**Problem:**
After locating "unfold push_kpos. run_w. cbv beta." in the listing below, copy that line and each one after it exactly, ending with the line that has "eapply run_copy_piece; [exact H2|apply".

**Material to process:**
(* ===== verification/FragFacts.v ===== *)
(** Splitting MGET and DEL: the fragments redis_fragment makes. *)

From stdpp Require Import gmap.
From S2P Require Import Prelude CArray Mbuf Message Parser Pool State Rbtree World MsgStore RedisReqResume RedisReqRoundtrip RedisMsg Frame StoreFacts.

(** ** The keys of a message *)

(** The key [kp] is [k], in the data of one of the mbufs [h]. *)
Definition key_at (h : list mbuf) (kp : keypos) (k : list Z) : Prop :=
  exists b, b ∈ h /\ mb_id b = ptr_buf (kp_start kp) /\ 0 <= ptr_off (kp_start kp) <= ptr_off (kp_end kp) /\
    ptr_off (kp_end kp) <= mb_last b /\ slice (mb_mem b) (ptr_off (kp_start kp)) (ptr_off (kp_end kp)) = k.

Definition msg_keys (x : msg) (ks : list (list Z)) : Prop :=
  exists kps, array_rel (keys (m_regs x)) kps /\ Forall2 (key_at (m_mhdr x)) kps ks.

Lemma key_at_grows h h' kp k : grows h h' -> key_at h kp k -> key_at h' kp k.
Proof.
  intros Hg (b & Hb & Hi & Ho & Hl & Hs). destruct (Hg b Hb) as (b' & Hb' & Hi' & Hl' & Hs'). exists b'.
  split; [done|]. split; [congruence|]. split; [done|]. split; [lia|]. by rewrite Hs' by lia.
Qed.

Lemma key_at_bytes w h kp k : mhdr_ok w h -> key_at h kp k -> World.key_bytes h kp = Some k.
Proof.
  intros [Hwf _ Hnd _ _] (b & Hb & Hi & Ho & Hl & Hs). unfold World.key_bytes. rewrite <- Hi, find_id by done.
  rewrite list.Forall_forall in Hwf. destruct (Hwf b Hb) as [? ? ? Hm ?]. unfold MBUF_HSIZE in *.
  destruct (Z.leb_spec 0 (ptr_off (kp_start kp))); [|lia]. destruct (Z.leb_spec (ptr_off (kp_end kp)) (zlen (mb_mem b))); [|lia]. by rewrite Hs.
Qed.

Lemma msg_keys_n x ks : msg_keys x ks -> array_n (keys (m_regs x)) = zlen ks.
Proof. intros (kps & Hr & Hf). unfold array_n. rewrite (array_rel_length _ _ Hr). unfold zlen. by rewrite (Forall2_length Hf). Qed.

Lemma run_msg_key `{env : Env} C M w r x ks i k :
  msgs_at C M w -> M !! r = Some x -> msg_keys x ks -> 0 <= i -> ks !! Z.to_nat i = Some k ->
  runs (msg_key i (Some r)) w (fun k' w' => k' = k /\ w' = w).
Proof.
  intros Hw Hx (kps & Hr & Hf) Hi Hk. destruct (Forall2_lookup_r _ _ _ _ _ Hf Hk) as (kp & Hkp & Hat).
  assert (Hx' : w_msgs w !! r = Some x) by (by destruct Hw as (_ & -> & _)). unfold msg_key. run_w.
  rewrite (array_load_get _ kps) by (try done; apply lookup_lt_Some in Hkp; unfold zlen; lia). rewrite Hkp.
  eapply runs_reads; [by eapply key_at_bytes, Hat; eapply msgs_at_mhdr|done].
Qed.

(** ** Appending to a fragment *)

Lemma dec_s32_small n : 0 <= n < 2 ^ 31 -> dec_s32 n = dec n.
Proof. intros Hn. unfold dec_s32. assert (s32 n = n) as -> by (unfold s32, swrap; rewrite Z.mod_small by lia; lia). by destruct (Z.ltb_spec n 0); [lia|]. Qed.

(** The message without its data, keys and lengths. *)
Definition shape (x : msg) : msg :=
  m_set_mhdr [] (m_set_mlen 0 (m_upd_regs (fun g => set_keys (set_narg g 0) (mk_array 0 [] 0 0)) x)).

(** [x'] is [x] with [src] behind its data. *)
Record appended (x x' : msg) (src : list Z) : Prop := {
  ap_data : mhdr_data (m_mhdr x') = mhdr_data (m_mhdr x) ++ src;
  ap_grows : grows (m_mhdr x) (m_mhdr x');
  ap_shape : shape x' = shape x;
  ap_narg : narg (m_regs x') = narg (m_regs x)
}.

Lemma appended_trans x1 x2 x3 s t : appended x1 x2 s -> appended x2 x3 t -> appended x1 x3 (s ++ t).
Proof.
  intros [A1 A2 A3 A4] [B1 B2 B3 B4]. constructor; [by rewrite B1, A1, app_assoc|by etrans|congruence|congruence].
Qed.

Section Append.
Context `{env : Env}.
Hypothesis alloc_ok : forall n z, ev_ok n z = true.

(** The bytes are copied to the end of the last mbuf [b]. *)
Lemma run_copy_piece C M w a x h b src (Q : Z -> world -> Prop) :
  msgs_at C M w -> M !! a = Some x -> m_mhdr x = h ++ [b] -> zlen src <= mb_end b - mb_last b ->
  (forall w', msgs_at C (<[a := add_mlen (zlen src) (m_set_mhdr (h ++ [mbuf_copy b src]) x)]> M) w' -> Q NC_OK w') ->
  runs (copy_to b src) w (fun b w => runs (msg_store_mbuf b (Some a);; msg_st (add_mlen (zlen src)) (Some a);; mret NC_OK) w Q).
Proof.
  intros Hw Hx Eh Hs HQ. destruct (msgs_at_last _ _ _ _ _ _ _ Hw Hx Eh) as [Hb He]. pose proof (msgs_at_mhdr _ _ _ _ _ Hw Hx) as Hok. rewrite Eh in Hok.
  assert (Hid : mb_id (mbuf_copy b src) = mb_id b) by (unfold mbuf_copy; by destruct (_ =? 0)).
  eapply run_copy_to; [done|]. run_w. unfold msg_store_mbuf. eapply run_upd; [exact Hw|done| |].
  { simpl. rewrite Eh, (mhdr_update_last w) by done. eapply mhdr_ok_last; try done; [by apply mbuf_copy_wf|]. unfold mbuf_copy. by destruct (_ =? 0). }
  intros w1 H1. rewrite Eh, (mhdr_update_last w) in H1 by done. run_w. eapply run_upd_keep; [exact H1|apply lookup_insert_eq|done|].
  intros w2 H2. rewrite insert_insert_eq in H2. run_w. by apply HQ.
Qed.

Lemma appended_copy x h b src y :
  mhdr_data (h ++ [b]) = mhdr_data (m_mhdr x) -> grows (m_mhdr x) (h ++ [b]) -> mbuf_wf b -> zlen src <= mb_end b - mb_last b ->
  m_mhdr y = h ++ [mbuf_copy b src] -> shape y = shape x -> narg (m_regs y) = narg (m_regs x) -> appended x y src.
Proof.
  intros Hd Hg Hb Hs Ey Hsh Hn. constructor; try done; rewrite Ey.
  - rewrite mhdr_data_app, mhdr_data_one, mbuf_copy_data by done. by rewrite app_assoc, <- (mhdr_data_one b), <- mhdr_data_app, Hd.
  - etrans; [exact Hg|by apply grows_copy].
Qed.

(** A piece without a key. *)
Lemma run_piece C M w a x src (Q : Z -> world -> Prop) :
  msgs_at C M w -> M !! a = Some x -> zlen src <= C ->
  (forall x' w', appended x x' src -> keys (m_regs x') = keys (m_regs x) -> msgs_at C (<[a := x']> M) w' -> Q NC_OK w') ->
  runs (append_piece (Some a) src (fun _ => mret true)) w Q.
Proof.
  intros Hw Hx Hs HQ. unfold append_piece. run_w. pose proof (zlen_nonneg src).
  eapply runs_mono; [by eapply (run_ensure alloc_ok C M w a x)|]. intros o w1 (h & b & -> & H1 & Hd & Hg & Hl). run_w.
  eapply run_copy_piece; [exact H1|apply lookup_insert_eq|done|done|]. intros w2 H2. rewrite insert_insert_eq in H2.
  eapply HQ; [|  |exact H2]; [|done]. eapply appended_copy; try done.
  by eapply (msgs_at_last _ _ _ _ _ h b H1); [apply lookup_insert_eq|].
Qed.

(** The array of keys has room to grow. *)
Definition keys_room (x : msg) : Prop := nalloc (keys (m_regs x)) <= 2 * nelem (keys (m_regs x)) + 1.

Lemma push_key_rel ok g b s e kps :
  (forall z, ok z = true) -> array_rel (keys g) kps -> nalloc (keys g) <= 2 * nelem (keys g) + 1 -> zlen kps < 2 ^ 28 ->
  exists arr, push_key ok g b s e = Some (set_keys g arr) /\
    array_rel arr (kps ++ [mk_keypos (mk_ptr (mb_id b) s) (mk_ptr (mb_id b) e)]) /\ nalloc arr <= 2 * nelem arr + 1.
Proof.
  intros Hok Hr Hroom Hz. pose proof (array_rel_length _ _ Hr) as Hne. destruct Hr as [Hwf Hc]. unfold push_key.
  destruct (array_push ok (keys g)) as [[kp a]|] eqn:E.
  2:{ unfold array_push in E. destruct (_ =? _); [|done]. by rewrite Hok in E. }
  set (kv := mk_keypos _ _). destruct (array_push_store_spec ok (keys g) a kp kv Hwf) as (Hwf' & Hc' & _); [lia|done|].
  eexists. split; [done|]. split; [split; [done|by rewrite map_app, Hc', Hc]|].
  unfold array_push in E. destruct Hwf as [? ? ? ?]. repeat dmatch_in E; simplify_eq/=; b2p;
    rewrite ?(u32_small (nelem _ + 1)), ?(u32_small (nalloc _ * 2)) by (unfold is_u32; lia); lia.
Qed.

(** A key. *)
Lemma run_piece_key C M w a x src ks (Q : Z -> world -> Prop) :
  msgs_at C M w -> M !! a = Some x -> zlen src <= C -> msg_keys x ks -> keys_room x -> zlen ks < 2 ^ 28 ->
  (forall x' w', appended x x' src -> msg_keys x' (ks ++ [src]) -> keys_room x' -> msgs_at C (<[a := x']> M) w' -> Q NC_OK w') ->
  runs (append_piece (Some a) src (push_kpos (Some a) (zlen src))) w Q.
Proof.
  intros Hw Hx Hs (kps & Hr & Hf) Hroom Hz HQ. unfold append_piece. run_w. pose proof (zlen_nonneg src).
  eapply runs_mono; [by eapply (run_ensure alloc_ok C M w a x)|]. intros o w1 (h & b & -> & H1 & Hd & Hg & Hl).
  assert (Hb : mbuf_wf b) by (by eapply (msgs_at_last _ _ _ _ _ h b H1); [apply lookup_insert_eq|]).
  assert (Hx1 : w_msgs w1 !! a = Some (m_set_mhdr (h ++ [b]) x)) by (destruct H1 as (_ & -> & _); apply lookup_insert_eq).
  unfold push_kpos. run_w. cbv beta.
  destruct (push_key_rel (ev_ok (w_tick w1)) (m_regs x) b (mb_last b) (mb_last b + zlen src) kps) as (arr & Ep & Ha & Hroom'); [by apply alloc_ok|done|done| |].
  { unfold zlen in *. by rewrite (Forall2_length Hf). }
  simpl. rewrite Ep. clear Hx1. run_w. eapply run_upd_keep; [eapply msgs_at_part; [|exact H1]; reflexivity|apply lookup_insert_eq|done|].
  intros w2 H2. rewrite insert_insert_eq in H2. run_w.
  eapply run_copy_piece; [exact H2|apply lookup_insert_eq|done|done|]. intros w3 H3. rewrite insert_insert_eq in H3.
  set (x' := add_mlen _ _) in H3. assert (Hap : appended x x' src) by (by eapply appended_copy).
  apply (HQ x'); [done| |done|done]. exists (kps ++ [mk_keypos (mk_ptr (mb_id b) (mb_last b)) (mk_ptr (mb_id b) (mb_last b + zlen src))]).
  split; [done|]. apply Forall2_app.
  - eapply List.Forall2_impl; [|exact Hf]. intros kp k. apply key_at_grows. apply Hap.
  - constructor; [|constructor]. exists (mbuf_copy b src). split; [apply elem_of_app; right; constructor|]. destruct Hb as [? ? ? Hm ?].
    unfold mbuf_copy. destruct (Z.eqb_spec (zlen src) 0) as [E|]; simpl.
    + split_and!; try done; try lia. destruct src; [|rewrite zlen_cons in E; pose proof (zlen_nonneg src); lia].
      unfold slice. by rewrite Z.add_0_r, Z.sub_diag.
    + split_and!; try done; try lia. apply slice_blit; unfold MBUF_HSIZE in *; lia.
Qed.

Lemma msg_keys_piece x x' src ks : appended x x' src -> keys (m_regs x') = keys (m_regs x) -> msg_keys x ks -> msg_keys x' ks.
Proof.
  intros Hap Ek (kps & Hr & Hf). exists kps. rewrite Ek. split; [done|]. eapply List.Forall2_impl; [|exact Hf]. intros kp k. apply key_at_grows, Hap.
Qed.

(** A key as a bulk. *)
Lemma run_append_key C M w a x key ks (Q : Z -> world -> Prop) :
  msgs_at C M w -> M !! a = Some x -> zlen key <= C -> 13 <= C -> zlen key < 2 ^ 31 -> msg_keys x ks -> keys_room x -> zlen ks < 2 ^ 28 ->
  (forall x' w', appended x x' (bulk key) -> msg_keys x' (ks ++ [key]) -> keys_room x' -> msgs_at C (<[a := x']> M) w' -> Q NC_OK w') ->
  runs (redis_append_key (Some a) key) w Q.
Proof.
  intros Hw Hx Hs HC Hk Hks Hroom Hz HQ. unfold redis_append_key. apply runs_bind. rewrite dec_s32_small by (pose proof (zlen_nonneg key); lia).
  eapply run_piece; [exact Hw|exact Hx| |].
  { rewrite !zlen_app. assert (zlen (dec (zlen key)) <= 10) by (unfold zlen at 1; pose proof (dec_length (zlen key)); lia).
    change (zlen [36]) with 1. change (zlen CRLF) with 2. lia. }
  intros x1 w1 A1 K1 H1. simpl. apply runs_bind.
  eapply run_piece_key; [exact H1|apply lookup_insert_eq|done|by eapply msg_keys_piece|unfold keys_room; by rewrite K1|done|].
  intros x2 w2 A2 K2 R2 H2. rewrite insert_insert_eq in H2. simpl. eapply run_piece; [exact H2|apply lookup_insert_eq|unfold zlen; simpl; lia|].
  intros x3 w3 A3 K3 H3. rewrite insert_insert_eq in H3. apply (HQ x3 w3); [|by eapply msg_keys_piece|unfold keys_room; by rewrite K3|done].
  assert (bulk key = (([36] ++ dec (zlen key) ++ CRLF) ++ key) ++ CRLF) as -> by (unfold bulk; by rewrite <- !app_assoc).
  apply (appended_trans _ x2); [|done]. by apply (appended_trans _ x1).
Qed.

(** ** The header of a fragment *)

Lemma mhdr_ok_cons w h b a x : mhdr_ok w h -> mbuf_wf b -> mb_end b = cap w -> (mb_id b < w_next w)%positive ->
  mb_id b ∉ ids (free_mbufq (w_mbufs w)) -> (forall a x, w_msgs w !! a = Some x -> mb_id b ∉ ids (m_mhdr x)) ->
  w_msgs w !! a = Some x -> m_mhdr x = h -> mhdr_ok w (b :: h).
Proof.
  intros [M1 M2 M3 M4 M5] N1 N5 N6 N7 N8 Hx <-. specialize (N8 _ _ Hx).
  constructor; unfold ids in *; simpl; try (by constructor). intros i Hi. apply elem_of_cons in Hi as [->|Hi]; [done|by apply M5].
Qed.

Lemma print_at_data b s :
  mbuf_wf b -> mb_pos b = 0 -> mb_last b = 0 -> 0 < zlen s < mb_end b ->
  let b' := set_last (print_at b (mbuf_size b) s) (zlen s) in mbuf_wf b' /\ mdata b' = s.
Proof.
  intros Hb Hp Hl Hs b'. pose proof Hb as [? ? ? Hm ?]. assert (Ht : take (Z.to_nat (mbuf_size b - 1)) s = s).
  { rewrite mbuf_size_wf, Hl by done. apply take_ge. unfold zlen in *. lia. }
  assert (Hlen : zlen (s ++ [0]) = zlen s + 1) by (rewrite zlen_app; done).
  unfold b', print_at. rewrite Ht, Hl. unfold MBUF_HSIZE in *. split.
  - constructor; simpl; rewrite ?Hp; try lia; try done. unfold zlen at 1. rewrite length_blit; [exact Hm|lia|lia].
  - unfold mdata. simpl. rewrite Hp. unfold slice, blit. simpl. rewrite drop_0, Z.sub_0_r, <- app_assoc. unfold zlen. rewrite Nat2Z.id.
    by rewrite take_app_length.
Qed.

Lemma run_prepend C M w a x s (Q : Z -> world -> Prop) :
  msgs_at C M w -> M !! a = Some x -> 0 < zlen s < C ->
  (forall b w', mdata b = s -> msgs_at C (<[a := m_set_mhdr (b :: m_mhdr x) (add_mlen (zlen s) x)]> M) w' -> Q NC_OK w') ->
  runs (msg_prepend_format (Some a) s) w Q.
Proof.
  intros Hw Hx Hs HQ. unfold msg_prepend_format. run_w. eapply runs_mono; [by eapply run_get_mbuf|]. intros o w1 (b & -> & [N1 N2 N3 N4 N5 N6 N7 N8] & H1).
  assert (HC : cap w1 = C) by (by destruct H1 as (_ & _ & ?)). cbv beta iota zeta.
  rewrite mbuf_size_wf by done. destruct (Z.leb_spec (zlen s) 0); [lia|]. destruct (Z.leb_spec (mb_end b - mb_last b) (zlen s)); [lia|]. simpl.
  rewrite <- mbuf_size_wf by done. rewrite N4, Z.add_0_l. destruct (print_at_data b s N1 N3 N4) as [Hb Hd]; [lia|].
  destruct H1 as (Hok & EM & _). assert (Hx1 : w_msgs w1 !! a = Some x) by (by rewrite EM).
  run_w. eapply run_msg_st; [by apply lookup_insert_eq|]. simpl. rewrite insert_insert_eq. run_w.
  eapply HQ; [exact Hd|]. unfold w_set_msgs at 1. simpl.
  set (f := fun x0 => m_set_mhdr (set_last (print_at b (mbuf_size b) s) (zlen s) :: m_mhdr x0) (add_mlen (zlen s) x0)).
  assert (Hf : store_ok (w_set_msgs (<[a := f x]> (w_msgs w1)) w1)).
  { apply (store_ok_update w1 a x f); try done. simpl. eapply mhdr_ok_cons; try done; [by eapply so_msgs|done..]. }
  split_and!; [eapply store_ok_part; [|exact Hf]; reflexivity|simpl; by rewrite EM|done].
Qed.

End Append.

**Completed task:**
  unfold push_kpos. run_w. cbv beta.
  destruct (push_key_rel (ev_ok (w_tick w1)) (m_regs x) b (mb_last b) (mb_last b + zlen src) kps) as (arr & Ep & Ha & Hroom'); [by apply alloc_ok|done|done| |].
  { unfold zlen in *. by rewrite (Forall2_length Hf). }
  simpl. rewrite Ep. clear Hx1. run_w. eapply run_upd_keep; [eapply msgs_at_part; [|exact H1]; reflexivity|apply lookup_insert_eq|done|].
  intros w2 H2. rewrite insert_insert_eq in H2. run_w.
  eapply run_copy_piece; [exact H2|apply lookup_insert_eq|done|done|]. intros w3 H3. rewrite insert_insert_eq in H3.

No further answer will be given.